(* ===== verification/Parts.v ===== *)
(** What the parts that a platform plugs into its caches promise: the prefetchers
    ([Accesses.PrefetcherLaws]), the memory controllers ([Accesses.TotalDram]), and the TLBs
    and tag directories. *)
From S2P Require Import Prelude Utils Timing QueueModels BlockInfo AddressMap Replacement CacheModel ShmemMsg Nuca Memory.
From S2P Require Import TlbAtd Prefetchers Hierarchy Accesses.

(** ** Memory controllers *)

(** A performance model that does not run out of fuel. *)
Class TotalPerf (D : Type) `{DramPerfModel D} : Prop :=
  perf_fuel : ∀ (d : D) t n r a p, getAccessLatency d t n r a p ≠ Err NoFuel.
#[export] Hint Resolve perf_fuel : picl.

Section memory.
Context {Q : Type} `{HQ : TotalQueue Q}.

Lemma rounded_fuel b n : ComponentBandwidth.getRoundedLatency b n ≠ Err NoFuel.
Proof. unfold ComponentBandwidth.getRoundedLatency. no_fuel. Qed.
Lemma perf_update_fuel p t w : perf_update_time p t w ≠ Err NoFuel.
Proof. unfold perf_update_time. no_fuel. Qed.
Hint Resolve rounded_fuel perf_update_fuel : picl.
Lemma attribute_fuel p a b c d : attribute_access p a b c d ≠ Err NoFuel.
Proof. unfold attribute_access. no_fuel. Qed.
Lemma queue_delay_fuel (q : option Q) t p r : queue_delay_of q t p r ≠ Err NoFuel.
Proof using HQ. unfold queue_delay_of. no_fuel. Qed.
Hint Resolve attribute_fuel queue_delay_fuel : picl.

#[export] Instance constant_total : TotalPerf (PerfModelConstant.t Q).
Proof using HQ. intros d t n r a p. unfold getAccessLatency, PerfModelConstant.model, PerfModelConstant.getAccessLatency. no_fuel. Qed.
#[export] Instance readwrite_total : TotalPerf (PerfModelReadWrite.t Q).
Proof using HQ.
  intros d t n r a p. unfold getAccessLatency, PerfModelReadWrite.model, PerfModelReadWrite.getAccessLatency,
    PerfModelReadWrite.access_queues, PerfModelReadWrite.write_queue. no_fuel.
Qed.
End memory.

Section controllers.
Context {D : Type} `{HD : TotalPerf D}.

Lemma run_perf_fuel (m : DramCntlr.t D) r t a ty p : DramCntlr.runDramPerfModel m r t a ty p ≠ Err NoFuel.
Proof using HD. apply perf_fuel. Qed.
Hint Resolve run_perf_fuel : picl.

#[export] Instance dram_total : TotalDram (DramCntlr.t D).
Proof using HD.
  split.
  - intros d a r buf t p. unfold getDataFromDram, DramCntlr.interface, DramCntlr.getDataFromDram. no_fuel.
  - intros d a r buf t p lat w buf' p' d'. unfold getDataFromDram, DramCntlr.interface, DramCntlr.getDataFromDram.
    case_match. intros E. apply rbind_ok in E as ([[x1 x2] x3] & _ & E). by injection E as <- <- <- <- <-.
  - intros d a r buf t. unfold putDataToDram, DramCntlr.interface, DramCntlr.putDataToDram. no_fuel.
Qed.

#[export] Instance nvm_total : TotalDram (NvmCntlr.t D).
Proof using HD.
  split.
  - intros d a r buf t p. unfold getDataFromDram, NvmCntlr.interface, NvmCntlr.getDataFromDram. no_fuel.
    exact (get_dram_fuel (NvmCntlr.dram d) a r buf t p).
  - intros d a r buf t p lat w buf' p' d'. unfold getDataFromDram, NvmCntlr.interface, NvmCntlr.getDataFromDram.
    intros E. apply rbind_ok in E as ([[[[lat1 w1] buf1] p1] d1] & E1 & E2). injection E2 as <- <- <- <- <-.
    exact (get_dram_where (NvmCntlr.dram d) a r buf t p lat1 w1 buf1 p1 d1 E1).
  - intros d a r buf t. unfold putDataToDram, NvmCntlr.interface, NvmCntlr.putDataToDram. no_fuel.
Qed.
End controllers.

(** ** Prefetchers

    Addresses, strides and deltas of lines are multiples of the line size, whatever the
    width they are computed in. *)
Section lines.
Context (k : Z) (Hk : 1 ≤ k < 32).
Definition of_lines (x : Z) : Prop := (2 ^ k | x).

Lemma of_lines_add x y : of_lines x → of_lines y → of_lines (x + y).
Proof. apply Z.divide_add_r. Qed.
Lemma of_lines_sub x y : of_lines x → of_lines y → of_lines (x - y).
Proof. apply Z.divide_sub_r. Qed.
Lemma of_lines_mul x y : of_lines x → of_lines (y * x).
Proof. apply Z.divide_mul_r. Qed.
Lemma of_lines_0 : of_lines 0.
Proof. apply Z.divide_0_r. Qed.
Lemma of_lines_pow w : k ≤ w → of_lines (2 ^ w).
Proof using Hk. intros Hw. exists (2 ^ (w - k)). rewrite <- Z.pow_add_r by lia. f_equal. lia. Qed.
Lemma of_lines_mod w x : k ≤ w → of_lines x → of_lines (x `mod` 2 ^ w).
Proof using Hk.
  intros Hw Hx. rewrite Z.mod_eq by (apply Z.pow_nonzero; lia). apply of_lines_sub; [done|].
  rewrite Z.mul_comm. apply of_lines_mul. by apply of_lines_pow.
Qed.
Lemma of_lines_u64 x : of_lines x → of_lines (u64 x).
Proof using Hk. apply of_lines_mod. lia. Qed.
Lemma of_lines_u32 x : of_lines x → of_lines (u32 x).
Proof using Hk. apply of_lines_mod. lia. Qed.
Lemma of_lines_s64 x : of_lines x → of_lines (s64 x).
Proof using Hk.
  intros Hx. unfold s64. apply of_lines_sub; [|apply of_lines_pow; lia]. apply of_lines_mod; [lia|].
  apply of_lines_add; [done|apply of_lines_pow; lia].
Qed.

· · · · · · ·

Look over the records above and filter for each line with the word "getAccessLatency".

  perf_fuel : ∀ (d : D) t n r a p, getAccessLatency d t n r a p ≠ Err NoFuel.
Proof using HQ. intros d t n r a p. unfold getAccessLatency, PerfModelConstant.model, PerfModelConstant.getAccessLatency. no_fuel. Qed.
  intros d t n r a p. unfold getAccessLatency, PerfModelReadWrite.model, PerfModelReadWrite.getAccessLatency,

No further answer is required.